Tips for reducing refined flour and starchy carbsIn my last post, I offered 5 tips for cutting back on refined sugar, which factored into my weight loss goal discussed in The Benefits of Moving Outside Our Comfort Zones. Today I’ll offer advice for doing the same with starchy carbs. For the record, carbs are not the enemy. There are plenty of healthy carbs that you can and should be incorporating into a healthy, balanced diet. Fruits and vegetable are all carbohydrates that can be eaten in abundance. What causes us to overeat sometimes is starchy carbs, especially ones containing refined flours.

Eating the Right Balance

According to Barry Sears, creator of the Zone diet, it’s not about eliminating all of a single thing, whether it’s carbs, protein or fats. It’s about getting the right balance of all 3 in your body, opting for the healthiest versions of each. The trouble is that in North America we tend to eat too many unhealthy carbs by way of refined sugars and starchy options.

4 Tips for Reducing Starchy Carbs in Your Diet

1. Replace them with fruits and veggies. We are used to filling our plates with starchy fillers, whether it’s french fries, pasta or rice. It’s usually cheaper and easier to use starchy carbs to round out our meals. There are a number of tasty replacements that can be made that won’t leave you wanting. For breakfast, replace toast or hashbrowns with servings of fruit. You’ll be able to load up on different options like grapefruit, oranges, pineapple, berries etc. For a convenience food, have a fruit salad served with cottage cheese or a smoothie with fruits, spinach & protein powder rather than reaching for cereal. A sandwich can be made with lettuce leaves instead of bread. And instead of spaghetti, try putting your Bolognese sauce on roast spaghetti squash. There are lots of creative options if you take the time to look into them.

2. Reduce portions of starchy carbs. You don’t have to eliminate all starchy carbs, if you just minimize the ones you do have. If you can’t live without bread in your sandwiches, try making or buying your bread in whole wheat (unsliced) loaves then slicing the bread thinly. Alternatively, you could use bread on one side and lettuce on the other. Try using rice, potatoes or quinoa as an accent rather than serving your food on a huge bed of it. I like mixing small portions of them into salads, soups or stews. Even when I make curry, I just blend a smaller amount of rice directly into the curry rather then serving it on a bed of rice. Check out this zone block guide to get a better idea of how many grams of carbs you get in different foods, so you can better balance them in your diet.

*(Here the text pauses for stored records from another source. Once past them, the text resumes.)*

(** * rebirth-http: interceptor chain and declarative request assembly

    A shallow embedding of [src/rebirth-http.ts], the sources written
    against [HttpClient], together with the properties of its interceptor
    pipeline ([RebirthHttpProvider]) and of the decorators that assemble a
    request ([paramBuilder], [methodBuilder]).  The query and header blocks
    of the earlier variant, written against [@angular/http], are embedded
    next to them in [Legacy].

    JavaScript functions that may have side effects are state transformers
    over a world [W]; arrays live in a store and are handled by reference,
    because [Array.prototype.reverse] works in place; the classes of the
    Angular packages that the sources call are modelled after their
    documented contract. *)

From Stdlib Require Import ZArith String Ascii List Bool Lia DecimalString.
From stdpp Require Import base option list strings gmap.
Import ListNotations.

Local Open Scope string_scope.
Local Open Scope list_scope.
Set Warnings "-register-all".

(** ** JavaScript values *)

Module Js.

(** The values a decorated method can receive as a call argument.  Numbers
    are the integral ones, printed in decimal.  A [Date] carries its time
    value, [None] being the invalid date whose time value is [NaN].  An
    object lists its own enumerable properties in [for ... in] order. *)
Inductive JsValue : Type :=
| VUndefined
| VNull
| VBool (b : bool)
| VNum (n : Z)
| VStr (s : string)
| VDate (t : option Z)
| VArray (items : list JsValue)
| VObject (props : list (string * JsValue)).

Definition typeof (v : JsValue) : string :=
  match v with
  | VUndefined => "undefined"
  | VNull => "object"
  | VBool _ => "boolean"
  | VNum _ => "number"
  | VStr _ => "string"
  | VDate _ | VArray _ | VObject _ => "object"
  end.

Definition is_null (v : JsValue) : bool :=
  match v with VNull => true | _ => false end.

(** [function isObject(value)]: [value !== null && typeof value === 'object'] *)
Definition isObject (value : JsValue) : bool :=
  negb (is_null value) && String.eqb (typeof value) "object".

(** [function isUndefined(value)]: [typeof value === 'undefined'] *)
Definition isUndefined (value : JsValue) : bool :=
  String.eqb (typeof value) "undefined".

(** [function isEmpty(value)]: [typeof value === 'undefined' || value === null] *)
Definition isEmpty (value : JsValue) : bool :=
  String.eqb (typeof value) "undefined" || is_null value.

Definition instanceof_Date (v : JsValue) : bool :=
  match v with VDate _ => true | _ => false end.

Definition Array_isArray (v : JsValue) : bool :=
  match v with VArray _ => true | _ => false end.

(** [Number.prototype.toString] on an integral value. *)
Definition Number_toString (n : Z) : string :=
  NilZero.string_of_int (Z.to_int n).

(** [date.getTime().toString()] *)
Definition getTime_toString (t : option Z) : string :=
  match t with
  | Some ms => Number_toString ms
  | None => "NaN"
  end.

Section ToString.

(** [Date.prototype.toString] prints in the host's time zone. *)
Variable Date_toString : option Z -> string.

(** The string conversion behind [value.toString()] and [join]. *)
Fixpoint ToString (v : JsValue) : string :=
  match v with
  | VUndefined => "undefined"
  | VNull => "null"
  | VBool true => "true"
  | VBool false => "false"
  | VNum n => Number_toString n
  | VStr s => s
  | VDate t => Date_toString t
  | VArray items =>
      String.concat ","
        (List.map (fun item =>
                     match item with
                     | VUndefined | VNull => ""
                     | _ => ToString item
                     end) items)
  | VObject _ => "[object Object]"
  end.

(** [array.join(',')]: [undefined] and [null] elements print as nothing. *)
Definition Array_join (items : list JsValue) : string :=
  ToString (VArray items).

End ToString.

(** [args[i]]: reading past the end of the argument list gives [undefined]. *)
Definition arg (args : list JsValue) (i : nat) : JsValue :=
  nth i args VUndefined.

End Js.
Import Js.

(** ** The classes of [@angular/common/http] used by the sources *)

Module Http.

Definition lower_ascii (c : ascii) : ascii :=
  let n := nat_of_ascii c in
  if Nat.leb 65 n && Nat.leb n 90 then ascii_of_nat (n + 32) else c.

(** [String.prototype.toLowerCase] on header names (ASCII letters). *)
Fixpoint toLowerCase (s : string) : string :=
  match s with
  | EmptyString => EmptyString
  | String c rest => String (lower_ascii c) (toLowerCase rest)
  end.

(** [HttpHeaders]: an immutable map from the lower-cased header name to the
    list of its values; [set] and [append] return a new instance.  A header
    value of type [string | string[]] is the list of its strings, a lone
    string being a one-element list. *)
Record HttpHeaders : Type := { header_values : gmap string (list string) }.

Definition HttpHeaders_empty : HttpHeaders := {| header_values := ∅ |}.

(** [headers.getAll(name)] *)
Definition HttpHeaders_getAll (h : HttpHeaders) (name : string)
  : option (list string) :=
  header_values h !! toLowerCase name.

(** [headers.set(name, value)]: the values of [name] are replaced. *)
Definition HttpHeaders_set (h : HttpHeaders) (name : string)
    (value : list string) : HttpHeaders :=
  match value with
  | [] => h
  | _ => {| header_values := <[toLowerCase name := value]> (header_values h) |}
  end.

(** [headers.append(name, value)]: [value] is added after the values that
    [name] already has. *)
Definition HttpHeaders_append (h : HttpHeaders) (name : string)
    (value : list string) : HttpHeaders :=
  match value with
  | [] => h
  | _ =>
      let base := default [] (header_values h !! toLowerCase name) in
      {| header_values := <[toLowerCase name := base ++ value]> (header_values h) |}
  end.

3. Avoid refined starchy carbs. The more refined your starchy carbs, the less fibre is contained in them. This results in the food being metabolized more quickly, leaving you feeling more hungry. The metabolized carbohydrates (especially from white flour) also have a drastic affect on a person’s glycemic response, which in turn lowers immune system response, creates inflammation in the body, and disrupts digestion. If you’re going to include starchy carbs in your diet, choose brown or whole grain rice, quinoa, potatoes with their skins (boiled, grilled, baked or roasted), barley, millet, oats, etc, instead of bread, pasta, bagels, waffles, crackers, etc. If you must have bread, cereal, etc, at least buy ones made from whole grains, which will provide a little more fibre than their white counterparts.

4. Don’t buy starchy snacks. People have a tendency to graze on snack foods, especially when we’re at work, on the go, or when we’ve waited to long between meals. This is when we tend to reach for convenience food like crackers, cookies, doughnuts, pastries, chips, etc. Try to keep healthier options in your fridge, in your purse or glove compartment or at work, like fresh fruit, trail mix, nuts, unsweetened apple sauce, string cheese, deli meats, cut-up veggies, hummus, etc. Unsweetened yogurt, cottage or ricotta cheese are all great options for pairing with fresh fruit.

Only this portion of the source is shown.